-- What you will do --
Starting at the line that contains "Variable butter_design : Z", transcribe each line exactly through the last line of the data. Include nothing else.

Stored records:
Lemma np_convolve_nonempty (a v : list R) :
  a <> [] -> v <> [] -> np_convolve a v = Ok (convolve_full a v).
Proof.
  intros Ha Hv. unfold np_convolve.
  destruct a as [|x a]; [contradiction |].
  destruct v as [|y v]; [contradiction |].
  destruct (length (x :: a) <? length (y :: v))%nat; reflexivity.
Qed.

Lemma np_convolve_empty (a v : list R) :
  a = [] \/ v = [] -> exists msg, np_convolve a v = Raise (ValueError msg).
Proof.
  unfold np_convolve.
  destruct a as [|x a], v as [|y v]; simpl; intros [H | H];
    try discriminate; eauto.
Qed.

Lemma np_convolve_length (a v full : list R) :
  np_convolve a v = Ok full ->
  length full = (length a + length v - 1)%nat /\ a <> [] /\ v <> [].
Proof.
  destruct a as [|x a].
  { destruct (@np_convolve_empty [] v (or_introl eq_refl)) as (msg & ->).
    discriminate. }
  destruct v as [|y v].
  { destruct (@np_convolve_empty (x :: a) [] (or_intror eq_refl)) as (msg & ->).
    discriminate. }
  rewrite np_convolve_nonempty by discriminate.
  intros H.
  replace full with (convolve_full (x :: a) (y :: v)) by congruence.
  split; [apply convolve_full_length; discriminate |].
  split; discriminate.
Qed.

Lemma sosfilt_nonempty (sos : list sos_section) (x : list R) :
  x <> [] -> sosfilt sos x = Ok (sos_cascade sos x).
Proof. destruct x; [contradiction | reflexivity]. Qed.

Lemma sosfilt_returns (sos : list sos_section) (x out : list R) :
  sosfilt sos x = Ok out -> out = sos_cascade sos x /\ x <> [].
Proof.
  destruct x; [discriminate |]. intros H. injection H as <-.
  split; [reflexivity | discriminate].
Qed.

(** The signal [simulate] hands to the filter is not empty. *)
Lemma noisy_nonempty (audio ir : list R) (f : nat -> R) :
  audio <> [] -> ir <> [] ->
  zip_with Rplus (firstn (length audio) (convolve_full audio ir))
           (map f (seq 0 (length audio))) <> [].
Proof.
  intros Ha Hi. destruct audio as [|x audio]; [contradiction |].
  destruct ir as [|y ir]; [contradiction |]. simpl. discriminate.
Qed.

Lemma biquad_length (c : sos_section) (z0 z1 : R) (x : list R) :
  length (biquad c z0 z1 x) = length x.
Proof.
  revert z0 z1. induction x as [|s x IH]; intros z0 z1; simpl; auto.
Qed.

Lemma sos_cascade_length (sos : list sos_section) (x : list R) :
  length (sos_cascade sos x) = length x.
Proof.
  unfold sos_cascade. revert x.
  induction sos as [|c sos IH]; intros x; simpl; [reflexivity |].
  now rewrite IH, biquad_length.
Qed.

Lemma fix_length_length (y : list R) (n : nat) : length (fix_length y n) = n.
Proof.
  unfold fix_length. rewrite length_app, length_firstn, repeat_length. lia.
Qed.

Lemma librosa_resample_length (kernel : list R -> Z -> Z -> list R)
      (y y' : list R) (orig_sr target_sr : Z) :
  librosa_resample kernel y orig_sr target_sr = Ok y' ->
  resampled_length (length y) orig_sr target_sr = Ok (length y').
Proof.
  unfold librosa_resample, resampled_length.
  destruct (orig_sr =? target_sr)%Z.
  - intros H. now injection H as <-.
  - destruct (n_samples (length y) orig_sr target_sr) as [k | e];
      cbn [bind]; [| discriminate].
    destruct ((orig_sr <=? 0) || (target_sr <=? 0))%Z; [discriminate |].
    intros H. injection H as <-. now rewrite fix_length_length.
Qed.

Lemma py_int_in_range (x : R) (n : Z) :
  0 <= x -> x < IZR n -> (0 <= py_int x < n)%Z.
Proof.
  intros H0 Hn. unfold py_int.
  destruct (Rlt_dec x 0) as [Hneg | _]; [lra |].
  destruct (base_Int_part x) as [Hle Hgt].
  split.
  - assert (H : (-1 < Int_part x)%Z) by (apply lt_IZR; simpl; lra). lia.
  - apply lt_IZR. lra.
Qed.

Lemma critical_ok_iff (Wn : list R) (fs : Z) :
  critical_ok Wn fs = true <-> Forall (fun w => 0 < w < IZR fs / 2) Wn.
Proof.
  unfold critical_ok. rewrite forallb_forall, Forall_forall.
  split; intros H w Hw; specialize (H w Hw).
  - apply andb_true_iff in H. rewrite !Rgtb_true in H. exact H.
  - apply andb_true_iff. rewrite !Rgtb_true. exact H.
Qed.

End SignalFacts.

Section AirFacts.

Open Scope R_scope.

Import Signal Air.

Variable butter_design : Z -> list R -> btype -> Z -> list sos_section.
Variable standard_normal : nat -> R.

-- Result below --
Variable butter_design : Z -> list R -> btype -> Z -> list sos_section.
Variable standard_normal : nat -> R.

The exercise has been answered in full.